This week at Lincoln
Center, I attended a screening of the new historical drama, “Belfast”, written and directed
by Kenneth Branagh.
Synopsis
During the cataclysmic times of Northern Ireland, can a
family survive in the city of Belfast?
Story
In 1969, the city of Belfast is being torn apart with
violence. Neighbors are fighting
neighbors because of religion:
Protestants versus Catholics. For
some, there is a quest for what they consider “purity”: Protestants shouldn’t live in Catholic
neighborhoods and vice versa. One must
drive out the other, no matter how peacefully they may try to live and get
along with each other. To make matters
worse, Belfast leads the entire United Kingdom in unemployment. With jobs being so scarce, some are forced to
leave home in order to get a job; one Protestant man (Jamie Dornan) must leave
his wife (Caitriona Balfe) and sons Buddy (Jude Hill) and Will (Lewis McAskie)

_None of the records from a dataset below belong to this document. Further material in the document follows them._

(** X21.  DELE is held back by nothing but the current directory, and CWD
    of code/server.c moves that anywhere: for an authenticated session,
    any absolute directory that opens and any file in it (the names short
    enough for the buffers the two handlers print them into), CWD to the
    directory and DELE of the name make the directory the current one and
    unlink the file, so that nothing is left under its path; the replies
    are 200 and 250, whatever the session's root directory is. *)
Theorem cwd_then_dele_reaches_any_directory
    (w1 w2 : World) (cmd0 arg0 : string) (st : Server) (client_fd : Z)
    (i : nat) (s : FTPSession) (rest filename : string)
    (content : list Byte.byte) :
  let dir := String "/" rest in
  get_session_index st client_fd = Some i ->
  client_sessions st !! i = Some s ->
  authenticated s = true ->
  is_word dir = true -> one_line dir = true ->
  is_word filename = true -> one_line filename = true ->
  (String.length dir + String.length filename + 32 <= BUFFER_SIZE)%nat ->
  w_opendir w1 dir = true ->
  files st !! final_path dir filename = Some content ->
  w_unlink w2 (final_path dir filename) = 0 ->
  let '(st', out) :=
    serve_lines cmd0 arg0 client_fd st
      [(w1, Client.send_command ("CWD " +:+ dir));
       (w2, Client.send_command ("DELE " +:+ filename))] in
  current_dir (session_at st' i) = dir
  /\ files st' !! final_path dir filename = None
  /\ In (Unlink (final_path dir filename) 0) out
  /\ replies client_fd out
     = [("200 directory changed to "
         +:+ match strstr dir (username s) with
             | Some username_pos => username_pos
             | None => dir
             end +:+ "/.") +:+ CRLF;
        ("250 " +:+ DQUOTE +:+ filename +:+ DQUOTE +:+ " file deleted.")
        +:+ CRLF].
Proof.
  intros dir Hi Hs Hauth Hd Hd1 Hf Hf1 _ Hopen Hfile Hunlink.
  unfold final_path in *.
  cbn [serve_lines].
  destruct (more_lines_served w1 cmd0 arg0 st client_fd i dir Hi
              ltac:(now rewrite (session_at_lookup _ _ _ Hs)) Hd Hd1)
    as (E & _).
  rewrite E. unfold Server.handle_cwd_command.
  rewrite Hi, (session_at_lookup _ _ _ Hs). cbv beta zeta.
  change (match dir with
          | String "/"%char _ => dir
          | _ => current_dir s +:+ "/" +:+ dir
          end) with dir.
  rewrite Hopen.
  set (st1 := update_session i (set_current_dir dir) st).
  assert (Hi1 : get_session_index st1 client_fd = Some i)
    by (apply index_after_update; [reflexivity | exact Hi]).
  assert (Hs1 : client_sessions st1 !! i = Some (set_current_dir dir s))
    by (apply update_lookup, Hs).
  destruct (more_lines_served w2 cmd0 arg0 st1 client_fd i filename Hi1
              ltac:(now rewrite (session_at_lookup _ _ _ Hs1)) Hf Hf1)
    as (_ & E2 & _).
  rewrite E2. unfold Server.handle_dele_command.
  rewrite Hi1, (session_at_lookup _ _ _ Hs1).
  cbn [current_dir set_current_dir]. change (files st1) with (files st).
  rewrite Hfile, Hunlink. cbn [Z.eqb].
  split; [|split; [|split]].
  - change (session_at (set_files _ st1) i) with (session_at st1 i).
    now rewrite (session_at_lookup _ _ _ Hs1).
  - cbn [files set_files]. apply lookup_delete_eq.
  - apply in_or_app. right. rewrite app_nil_r. right. left. reflexivity.
  - rewrite !replies_app. cbn [send_response replies app].
    rewrite !Z.eqb_refl. cbn [app].
    destruct (strstr dir (username s)); reflexivity.
Qed.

for weeks at a time to support them working on a construction job in
England.
Buddy, the younger of the two boys, is certainly aware of
the danger in which he exists, but nevertheless tries to live a normal life,
despite struggles academically, domestically and socially. Things get so bad in fact that his father
seriously considers uprooting the family and moving them as far away as he
possibly can to avoid trouble – he considers Canada and Australia among his best
available options. The mother is
strongly opposed to this, in large part because she’s lived in Belfast her
entire life and she can’t bear the thought of leaving their relatives. Buddy also doesn’t want to leave either his
grandparents (Judi Dench and Ciarán Hinds) or his friends.
Eventually, the family reaches an untenable situation when
one of the town’s gang leaders threatens the family: although he’s a fellow Protestant, he wants
Buddy’s father to pay him for protection.
The father rejects this shakedown and calls him out for being the no-good
thug that he is, noting his incitement of violence merely exposes how
insignificant he truly feels. It becomes
clear that the father will not be able to escape matters much longer; when a
riot breaks out, the thug endangers the entire family. If the father can save his wife and children,
will they remain in Belfast or finally take this as a sign to move?
Review
Today, if you were to tell millennials that there was once a
city in Northern Ireland in the 20th century that was the center of
criminal violence, anarchy and chaos, they probably wouldn’t believe you. Furthermore, if you explained to them that the
reason why the violence occurred was due to the fact that Protestants and
Catholics were unable to live together peacefully, they’d likely stare at you
like you’re out of your mind. Yet all of
it is based in historical fact and if you’re old enough to have lived through
that time, you may well remember seeing all of this play out on the television nightly
news.
Branagh’s film purports to be a dramatic re-enactment of his
childhood memories from that time and place.
While it starts with great authenticity and verisimilitude, it becomes a
little treacly and mawkish. There is
also something of a structural problem in the third act in the sense that “Belfast”
gives us something of a false ending which psychologically makes the audience
believe that the movie is over; despite that seeming resolution, it then
continues a while longer, which can be a bit confusing or disconcerting to the
audience. It’s too bad because the film
could have wrapped up much more efficiently following that scene; it detracts
from what otherwise was a rather compelling story.
One of the conceits of “Belfast” is the fact that most of it
is in black and white – think Alfonso Cuarón’s “Roma”. This is seemingly done in order to show
audiences that this is a “memory movie” – that is to say, the adult’s childhood
memory from that time is without color, however you may want to interpret
that. With respect to “Belfast”, it may
be because the family’s television was black and white. There are many time-specific cultural
references in “Belfast” – movies, television shows and music that are of that era
(by the way, a great soundtrack with Van Morrison). It is interesting that many of these cultural
references in Ireland actually came from America.